EXERCISE DIRECTIONS
Return each record exactly as it appears, so that nothing is dropped or altered.
** MATERIAL SHOWN follows **
(** * Permission engine of backend-bgestion: a shallow embedding

    The development follows the Express handlers of the repository
    ([middleware/auth.middleware], [routes/permission.routes],
    [routes/member.routes], [routes/workspace.routes]), the CSV branch of
    [routes/export.routes] and the table declarations of
    [database/migrate.js].

    - Tables are lists of rows; a SQL statement is a function on the store.
      UNIQUE / NOT NULL constraints and the ON DELETE CASCADE clauses of the
      tables that the handlers write are part of the statement semantics.
      Foreign keys are not validated when a row is inserted.
    - A handler is a computation in a state-and-exception monad whose state
      holds the committed store, the working copy of the open transaction,
      the logger output and a fault oracle for the storage layer.
    - Socket.IO broadcasts and HTTP response payloads that no property reads
      are left out. *)

From Stdlib Require Import List String Ascii Bool Arith Lia.
Import ListNotations.
Local Open Scope string_scope.
Local Open Scope list_scope.

Set Implicit Arguments.

(** ** JavaScript values *)

Definition uuid := string.

(** [a || b] on two possibly-undefined strings: the empty string is falsy. *)
Definition js_or (a b : option string) : option string :=
  match a with
  | Some s => if s =? EmptyString then b else Some s
  | None => b
  end.

(** The guard [if (!x) return ...] on a possibly-undefined string: what is
    left of [x] once the guard is passed. *)
Definition truthy (a : option string) : option string :=
  match a with
  | Some s => if s =? EmptyString then None else Some s
  | None => None
  end.

(** [xs.includes(x)] *)
Definition includes (xs : list string) (x : string) : bool :=
  existsb (fun y => y =? x) xs.

Definition dquote : string := String (ascii_of_nat 34) EmptyString.

(** ** Tables ([database/migrate.js]) *)

Record workspaces_row := {
  w_id : uuid;
  w_name : string;
  w_owner_id : uuid }.

Record workspace_members_row := {
  wm_workspace_id : uuid;
  wm_user_id : uuid;
  wm_role : string;
  wm_invited_by : option uuid }.

Record boards_row := {
  b_id : uuid;
  b_workspace_id : uuid }.

Record sdsi_projects_row := {
  sp_id : uuid;
  sp_workspace_id : uuid }.

Record workspace_roles_row := {
  r_id : uuid;
  r_workspace_id : uuid;
  r_name : string;
  r_description : option string;
  r_color : string }.

Record permissions_row := {
  p_id : uuid;
  p_code : string }.

Record role_permissions_row := {
  rp_role_id : uuid;
  rp_permission_id : uuid }.

Record user_roles_row := {
  ur_user_id : uuid;
  ur_workspace_id : uuid;
  ur_role_id : uuid;
  ur_assigned_by : uuid }.

(** [board_permissions] and [project_permissions] have the same shape. *)
Record resource_permissions_row := {
  xp_resource_id : uuid;
  xp_user_id : uuid;
  xp_permission_level : string;
  xp_granted_by : uuid }.

Record user_groups_row := {
  ug_id : uuid;
  ug_workspace_id : uuid }.

Record user_group_members_row := {
  ugm_group_id : uuid;
  ugm_user_id : uuid }.

Record board_group_permissions_row := {
  bgp_board_id : uuid;
  bgp_group_id : uuid;
  bgp_permission_level : string }.

(** The JSONB snapshots written to the audit table. *)
Inductive json :=
| JRole (name : string) (permissions : option (list string)).

Record permission_audit_logs_row := {
  al_workspace_id : uuid;
  al_action : string;
  al_entity_type : string;
  al_entity_id : uuid;
  al_target_user_id : option uuid;
  al_performed_by : uuid;
  al_old_value : option json;
  al_new_value : option json }.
** End of MATERIAL SHOWN **
TASK RESPONSE
(** * Permission engine of backend-bgestion: a shallow embedding

    The development follows the Express handlers of the repository
    ([middleware/auth.middleware], [routes/permission.routes],
    [routes/member.routes], [routes/workspace.routes]), the CSV branch of
    [routes/export.routes] and the table declarations of
    [database/migrate.js].

    - Tables are lists of rows; a SQL statement is a function on the store.
      UNIQUE / NOT NULL constraints and the ON DELETE CASCADE clauses of the
      tables that the handlers write are part of the statement semantics.
      Foreign keys are not validated when a row is inserted.
    - A handler is a computation in a state-and-exception monad whose state
      holds the committed store, the working copy of the open transaction,
      the logger output and a fault oracle for the storage layer.
    - Socket.IO broadcasts and HTTP response payloads that no property reads
      are left out. *)

From Stdlib Require Import List String Ascii Bool Arith Lia.
Import ListNotations.
Local Open Scope string_scope.
Local Open Scope list_scope.

Set Implicit Arguments.

(** ** JavaScript values *)

Definition uuid := string.

(** [a || b] on two possibly-undefined strings: the empty string is falsy. *)
Definition js_or (a b : option string) : option string :=
  match a with
  | Some s => if s =? EmptyString then b else Some s
  | None => b
  end.

(** The guard [if (!x) return ...] on a possibly-undefined string: what is
    left of [x] once the guard is passed. *)
Definition truthy (a : option string) : option string :=
  match a with
  | Some s => if s =? EmptyString then None else Some s
  | None => None
  end.

(** [xs.includes(x)] *)
Definition includes (xs : list string) (x : string) : bool :=
  existsb (fun y => y =? x) xs.

Definition dquote : string := String (ascii_of_nat 34) EmptyString.

(** ** Tables ([database/migrate.js]) *)

Record workspaces_row := {
  w_id : uuid;
  w_name : string;
  w_owner_id : uuid }.

Record workspace_members_row := {
  wm_workspace_id : uuid;
  wm_user_id : uuid;
  wm_role : string;
  wm_invited_by : option uuid }.

Record boards_row := {
  b_id : uuid;
  b_workspace_id : uuid }.

Record sdsi_projects_row := {
  sp_id : uuid;
  sp_workspace_id : uuid }.

Record workspace_roles_row := {
  r_id : uuid;
  r_workspace_id : uuid;
  r_name : string;
  r_description : option string;
  r_color : string }.

Record permissions_row := {
  p_id : uuid;
  p_code : string }.

Record role_permissions_row := {
  rp_role_id : uuid;
  rp_permission_id : uuid }.

Record user_roles_row := {
  ur_user_id : uuid;
  ur_workspace_id : uuid;
  ur_role_id : uuid;
  ur_assigned_by : uuid }.

(** [board_permissions] and [project_permissions] have the same shape. *)
Record resource_permissions_row := {
  xp_resource_id : uuid;
  xp_user_id : uuid;
  xp_permission_level : string;
  xp_granted_by : uuid }.

Record user_groups_row := {
  ug_id : uuid;
  ug_workspace_id : uuid }.

Record user_group_members_row := {
  ugm_group_id : uuid;
  ugm_user_id : uuid }.

Record board_group_permissions_row := {
  bgp_board_id : uuid;
  bgp_group_id : uuid;
  bgp_permission_level : string }.

(** The JSONB snapshots written to the audit table. *)
Inductive json :=
| JRole (name : string) (permissions : option (list string)).

Record permission_audit_logs_row := {
  al_workspace_id : uuid;
  al_action : string;
  al_entity_type : string;
  al_entity_id : uuid;
  al_target_user_id : option uuid;
  al_performed_by : uuid;
  al_old_value : option json;
  al_new_value : option json }.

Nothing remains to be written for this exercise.